6. Tumor dalam rongga panggul (massa pelvis)
Massa ini memiliki ukuran, konsistensi, serta posisi yang bervariasi. Biasanya
massa berukuran antara 5-15 cm, teraba lunak dan elastis. Akan tetapi, dengan
terjadinya infiltrasi tuba yang luas oleh karena darah, massa dapat teraba keras.
Hampir selalu massa pelvic ditemukan di sebelah posterior atau lateral uterus.
Timbulnya massa pelvis disebabkan kumpulan darah di tuba dan sekitarnya.
Keluhan nyeri dan nyeri tekan kerapkali mendahului gejala massa yang
ditemukan dengan palpasi.
7. Gangguan kencing
Kadang-kadang terdapat gejala beser kencing karena perangsangan peritoneum
oleh darah di dalam rongga perut.
8. Suhu tubuh
Setelah terjadi perdarahan akut, suhu tubuh bisa tetap normal atau bahkan
menurun.
9. Pemeriksaan Dalam (Vaginal toucher)
Nyeri goyang porsio, menonjol dan nyeri pada perabaan dengan jari, dijumpai
pada lebih dari tiga perempat kasus kehamilan tuba yang sudah atau sedang
mengalami ruptur, tetapi kadang-kadang tidak terlihat sebelum ruptur terjadi.
10. Hematokel pelvis
Pada banyak kasus ruptur kehamilan tuba, terdapat kerusakan dinding tuba yang
terjadi bertahap, diikuti oleh perembesan darah secara perlahan-lahan ke dalam
lumen tuba, kavum peritoneum atau keduanya. Gejala perdarahan aktif tidak
terdapat dan bahkan keluhan yang ringan dapat mereda. Namun darah yang
terus merembes akan berkumpul dalam panggul, kurang lebih terbungkus
dengan adanya perlengketan, dan akhirnya membentuk hematokel pelvis.

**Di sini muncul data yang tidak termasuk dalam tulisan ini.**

(** * Ginkgo: the public declaration surface (ginkgo_dsl.go)

    A shallow embedding of the exported functions of package [ginkgo]:
    the node declarations ([Describe], [It], [Measure], the hooks and
    their F-, P- and X-prefixed variants), the failure primitives
    ([Fail], [GinkgoRecover]) and the entry points ([RunSpecs] and its
    two siblings).

    The functions of the file are thin: each one reads a little global
    state, computes the arguments of one method of [internal.Suite] and
    calls it.  The package-level variables therefore become one record
    ([State]), every function becomes a state transformer that may also
    panic ([M]), and the method calls received by [globalSuite] are kept,
    oldest first, as the suite's observable state. *)

From Stdlib Require Import ZArith Ascii Floats.SpecFloat.
From stdpp Require Import gmap strings list.

Local Open Scope Z_scope.

(* ===================================================================== *)
(** ** Machine integers and [float64] *)
(* ===================================================================== *)

Module Int64.

Definition min_int : Z := - 2 ^ 63.
Definition max_int : Z := 2 ^ 63 - 1.

Definition in_range (z : Z) : bool := (min_int <=? z) && (z <=? max_int).

(** Two's complement wrap-around of [int64] arithmetic. *)
Definition wrap (z : Z) : Z := (z + 2 ^ 63) mod 2 ^ 64 - 2 ^ 63.

Definition mul (a b : Z) : Z := wrap (a * b).

End Int64.

Module Float64.

(** IEEE 754 binary64: 53 bits of precision, infinities at exponent 1024. *)
Definition prec : Z := 53.
Definition emax : Z := 1024.

Definition float64 : Type := spec_float.

Definition mul (x y : float64) : float64 := SFmul prec emax x y.

(** [float64(n)] for an integer [n]: round to nearest, ties to even. *)
Definition of_int (n : Z) : float64 := binary_normalize prec emax n 0 false.

Definition is_zero (x : float64) : bool :=
  match x with S754_zero _ => true | _ => false end.

(** The integer part of a finite value, the fraction discarded
    (truncation towards zero); nothing for NaN and the infinities. *)
Definition trunc (x : float64) : option Z :=
  match x with
  | S754_zero _ => Some 0
  | S754_finite s m e => Some (cond_Zopp s (Z.shiftl (Z.pos m) e))
  | S754_infinity _ | S754_nan => None
  end.

(** The significand of a positive integer [q] of at most 53 bits, once it
    is shifted to fill the 53 bits. *)
Definition significand (q : Z) : positive := Z.to_pos (q * 2 ^ (52 - Z.log2 q)).

Section Conversion.

(** Go fixes the conversion of a floating-point value to an integer
    type only when the truncated value fits: otherwise the conversion
    succeeds and the result is implementation-dependent. *)
Variable unrepresentable : float64 -> Z.

Definition to_int64 (x : float64) : Z :=
  match trunc x with
  | Some z => if Int64.in_range z then z else unrepresentable x
  | None => unrepresentable x
  end.

End Conversion.

(** What the amd64 port produces when the value does not fit
    (CVTTSD2SQ's integer indefinite). *)
Definition amd64_unrepresentable (_ : float64) : Z := Int64.min_int.

End Float64.

Definition float64 : Type := Float64.float64.
(** The reference returned by [gradient] designates the handle:
    reading it is [getGradient], assigning through it is [setGradient],
    and what was assigned is read back by [getGradient] and by a second
    call of [gradient]. *)
Lemma gradient_reference (tangent : GradientData) (n : Real) :
  deref (ForwardEvaluation_gradient tangent)
  = ForwardEvaluation_getGradient tangent
  /\ assign (ForwardEvaluation_gradient tangent) n
     = ForwardEvaluation_setGradient tangent n
  /\ ForwardEvaluation_getGradient
       (assign (ForwardEvaluation_gradient tangent) n) = n
  /\ deref (ForwardEvaluation_gradient
              (assign (ForwardEvaluation_gradient tangent) n)) = n.
Proof. repeat split. Qed.

(** X9.  With an associative and commutative sum, the tangent that a
    series of [pushJacobi] calls accumulates does not depend on the order
    of the calls. *)
Theorem pushJacobi_order_irrelevant
    (assoc : Radd_associative) (comm : Radd_commutative)
    (l l' : list (Real * Real * GradientData)) :
  Permutation l l' ->
  forall a : Real, val (pushAll a l) = val (pushAll a l').
Proof.
  induction 1 as [| [[j v] t] l l' _ IH
                  | [[j1 v1] t1] [[j2 v2] t2] l
                  | l l' l'' _ IH1 _ IH2]; intros a.
  - reflexivity.
  - rewrite !pushAll_val_cons. apply IH.
  - rewrite !pushAll_val_cons. f_equal.
    rewrite <- !assoc. rewrite (comm (j2 * t2) (j1 * t1)). reflexivity.
  - rewrite IH1. apply IH2.
Qed.

(** X10.  On a bare active variable the general overload of [store]
    leaves the tangent that the overload for active variables leaves,
    provided [0 + x = x]; it gets there by one optimized push, where the
    overload for active variables makes no call. *)
Theorem store_general_agrees_on_variable (zero : Radd_zero_left)
    (value : Real) (lhsTangent : GradientData) (x : ActiveReal Real) :
  lhsGradientData (val (store value lhsTangent x))
  = lhsGradientData (val (storeActive value lhsTangent x))
  /\ log (store value lhsTangent x)
     = [PushJacobiOne (primalValue x) (gradientData x)]
  /\ log (storeActive value lhsTangent x) = [].
Proof.
  split; [| split; reflexivity].
  cbn. apply zero.
Qed.

End Properties.

(** * The properties at the instance with exact arithmetic *)

Lemma Z_Radd_zero_left : Radd_zero_left (ops := Z_RealOps).
Proof. intros x. reflexivity. Defined.

Lemma Z_Rmul_one_left : Rmul_one_left (ops := Z_RealOps).
Proof. intros x. cbn. destruct x; reflexivity. Defined.

Lemma Z_Rmul_one_right : Rmul_one_right (ops := Z_RealOps).
Proof. intros x. cbn. lia. Defined.

Lemma Z_Rmul_commutative : Rmul_commutative (ops := Z_RealOps).
Proof. intros x y. cbn. lia. Defined.

Lemma Z_Rmul_associative : Rmul_associative (ops := Z_RealOps).
Proof. intros x y z. cbn. lia. Defined.

Example square_cube_x2_value : Expr_getValue square_cube_x2 = 64%Z.
Proof. reflexivity. Qed.

Example square_cube_x2_store :
  val (store 0%Z 7%Z square_cube_x2) = mkLhs 0%Z 192%Z.
Proof. reflexivity. Qed.

Example square_cube_x2_primal_calls :
  log (gx <- FUNC cube (Active x2) ;; FUNC square gx)
  = [PrimalCall "cube" 2%Z; PrimalCall "square" 8%Z].
Proof. reflexivity. Qed.

Example x_plus_x_store :
  val (store 0%Z 7%Z (Add_new x2 x2)) = mkLhs 0%Z 2%Z.
Proof. reflexivity. Qed.

(** C2, the code at one right hand side.  The claim asks that the general
    overload of [store] leaves [value] equal to [rhs.getValue()].  With [x]
    of value [3] and a left hand side holding [7] before [lhs = square(x)],
    [store] leaves [7] where the value of the right hand side is [9]. *)
Theorem store_general_value_not_written :
  let rhs := val (FUNC square (Active (mkActiveReal 3%Z 1%Z))) in
  lhsValue (val (store 7%Z 0%Z rhs)) = 7%Z
  /\ Expr_getValue rhs = 9%Z
  /\ lhsValue (val (store 7%Z 0%Z rhs)) <> Expr_getValue rhs.
Proof. cbn. repeat split. discriminate. Qed.

Lemma chain_rule_witness :
  Rmul_commutative (ops := Z_RealOps)
  /\ val (Expr_calcGradient square_cube_x2 5%Z) = (5 + (2 * 8) * (3 * 2 * 2) * 1)%Z.
Proof.
  split; [exact Z_Rmul_commutative |].
  exact (proj1 (chain_rule Z_Rmul_commutative square cube x2 5%Z)).
Defined.


Lemma pushJacobiOne_is_pushJacobi_one_witness :
  Rmul_one_left (ops := Z_RealOps)
  /\ val (ForwardEvaluation_pushJacobiOne 5%Z 2%Z 3%Z)
     = val (ForwardEvaluation_pushJacobi 5%Z 1%Z 2%Z 3%Z).
Proof.
  split; [exact Z_Rmul_one_left |].
  exact (proj1 (pushJacobiOne_is_pushJacobi_one Z_Rmul_one_left 5%Z 2%Z 3%Z)).
Defined.


Lemma calcGradient_is_calcGradientM_one_witness :
  Rmul_one_right (ops := Z_RealOps)
  /\ Expr_calcGradient (OP square (Active x2) 4%Z) 5%Z
     = Expr_calcGradientM (OP square (Active x2) 4%Z) 5%Z 1%Z.
Proof.
  split; [exact Z_Rmul_one_right |].
  exact (calcGradient_is_calcGradientM_one Z_Rmul_one_right
    square (Active x2) 4%Z 5%Z).
Defined.

(** * The further properties at the instance with exact arithmetic *)

Lemma Z_Radd_zero_right : Radd_zero_right (ops := Z_RealOps).
Proof. intros x. cbn. lia. Defined.

Lemma Z_Rmul_zero_right : Rmul_zero_right (ops := Z_RealOps).
Proof. intros x. cbn. lia. Defined.

Lemma Z_Radd_commutative : Radd_commutative (ops := Z_RealOps).
Proof. intros x y. cbn. lia. Defined.

Lemma Z_Radd_associative : Radd_associative (ops := Z_RealOps).
Proof. intros x y z. cbn. lia. Defined.

Example compose_square_cube_x2 :
  val (compose [square; cube] x2) = square_cube_x2
  /\ chainValue [square; cube] 2%Z = 64%Z
  /\ chainDerivative [square; cube] 2%Z = 192%Z.
Proof. repeat split. Qed.
(** * CIS457Sim: the chessboard demo's move-legality and board-state engine

    A shallow embedding of [src/chessboard/main.py]: the piece classes and
    their move tables, [ChessboardDemo.swapPieces], [isPieceBetween],
    [isVaidMove], [grabPiece] and [releasePiece], followed by the properties
    of the legality engine, the move executor and the drag state machine.

    Python values are modelled as follows.
    - [int] is [Z]; [%] and [//] are [Z.modulo] and [Z.div] (both floor, as
      in Python) and raise [ZeroDivisionError] on a zero divisor.
    - [/] on two ints is IEEE-754 binary64 division of the two converted
      operands (primitive floats); this is what CPython computes for
      operands below 2^53 in magnitude, which covers every board
      displacement and every move component.
    - [self.pieces] is a Python list of 64 slots holding [None] or a piece
      object: [list (option Piece)], indexed with Python's rules (negative
      indices count from the end, anything else out of range raises
      [IndexError]).
    - Every piece object is referenced by exactly one slot of
      [self.pieces], so an attribute assignment through a slot is an update
      of that slot's record.
    - Calls into the 3D engine (model loading, [setPos], [detachNode],
      [OnscreenText]) are recorded, in order, in a log of [Effect]s.
      Console [print]s are diagnostics and are left out. *)

From Stdlib Require Import ZArith Lia Bool String.
From Stdlib Require Import Floats.PrimFloat Numbers.Cyclic.Int63.Uint63.
From stdpp Require Import base tactics option list numbers.

Local Open Scope Z_scope.

(** ** Outcomes of running Python code *)

Inductive PyExn : Type :=
  | ZeroDivisionError
  | IndexError
  | AttributeError.

(** [Ok a]: the call returns [a]; [Raise e]: it raises [e]; [Loops]: the
    [while] loop of [isPieceBetween] never exits. *)
Inductive Result (A : Type) : Type :=
  | Ok (a : A)
  | Raise (e : PyExn)
  | Loops.

Arguments Ok {A} a.
Arguments Raise {A} e.
Arguments Loops {A}.

#[global] Instance Result_ret : MRet Result := fun _ a => Ok a.

#[global] Instance Result_bind : MBind Result := fun _ _ f m =>
  match m with
  | Ok a => f a
  | Raise e => Raise e
  | Loops => Loops
  end.

(** ** Python primitives *)

Module Py.

(** [float(z)] for an int of small magnitude. *)
Definition float_of_int (z : Z) : float :=
  if z <? 0 then PrimFloat.opp (PrimFloat.of_uint63 (Uint63.of_Z (- z)))
  else PrimFloat.of_uint63 (Uint63.of_Z z).

(** [a % b] *)
Definition mod_ (a b : Z) : Result Z :=
  if b =? 0 then Raise ZeroDivisionError else Ok (a mod b).

(** [a // b] *)
Definition floordiv (a b : Z) : Result Z :=
  if b =? 0 then Raise ZeroDivisionError else Ok (a / b).

(** [a / b] *)
Definition truediv (a b : Z) : Result float :=
  if b =? 0 then Raise ZeroDivisionError
  else Ok (PrimFloat.div (float_of_int a) (float_of_int b)).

2.1.6 Pemeriksaan Penunjang


Pemeriksaan penunjang yang dapat dikerjakan untuk menegakkan diagnosis
kehamilan ektopik ialah sebagai berikut:
1. Pemeriksaan laboratorium
a. Pemeriksaan Hb dan jumlah sel darah merah
Dapat diduga bahwa kadar hemoglobin turun pada kehamilan tuba yang
terganggu, karena perdarahan yang banyak ke dalam rongga perut, tapi
turunnya Hb disebabkan karena darah diencerkan oleh air dan jaringan untuk
mempertahankan volume darah dan hal ini biasanya memerlukan waktu 1-2
hari.
b. Perhitungan leukosit
Perdarahan juga menimbulkan naiknya leukosit, sedangkan pada perdarahan
sedikit demi sedikit, leukosit normal atau sedikit meningkat. Untuk
membedakan kehamilan ektopik dan infeksi pelvik dapat diperhatikan jumlah
leukosit, jika >20.000 biasanya menunjukkan adanya infeksi pelvic.
c. Tes kehamilan
Jaringan tropoblas pada kehamilan ektopik menghasilkan hCG dalam kadar
yang lebih rendah daripada kehamilan intrauterin normal, oleh sebab itu
dibutuhkan tes yang mempunyai tingkat sensitivitas yang lebih tinggi. Akan
tetapi tes negatif tidak menyingkirkan kemungkinan kehamilan ektopik
terganggu karena kematian hasil konsepsi dan degenerasi tropoblas
menyebabkan produksi hCG menurun dan menyebabkan hasil tes negatif.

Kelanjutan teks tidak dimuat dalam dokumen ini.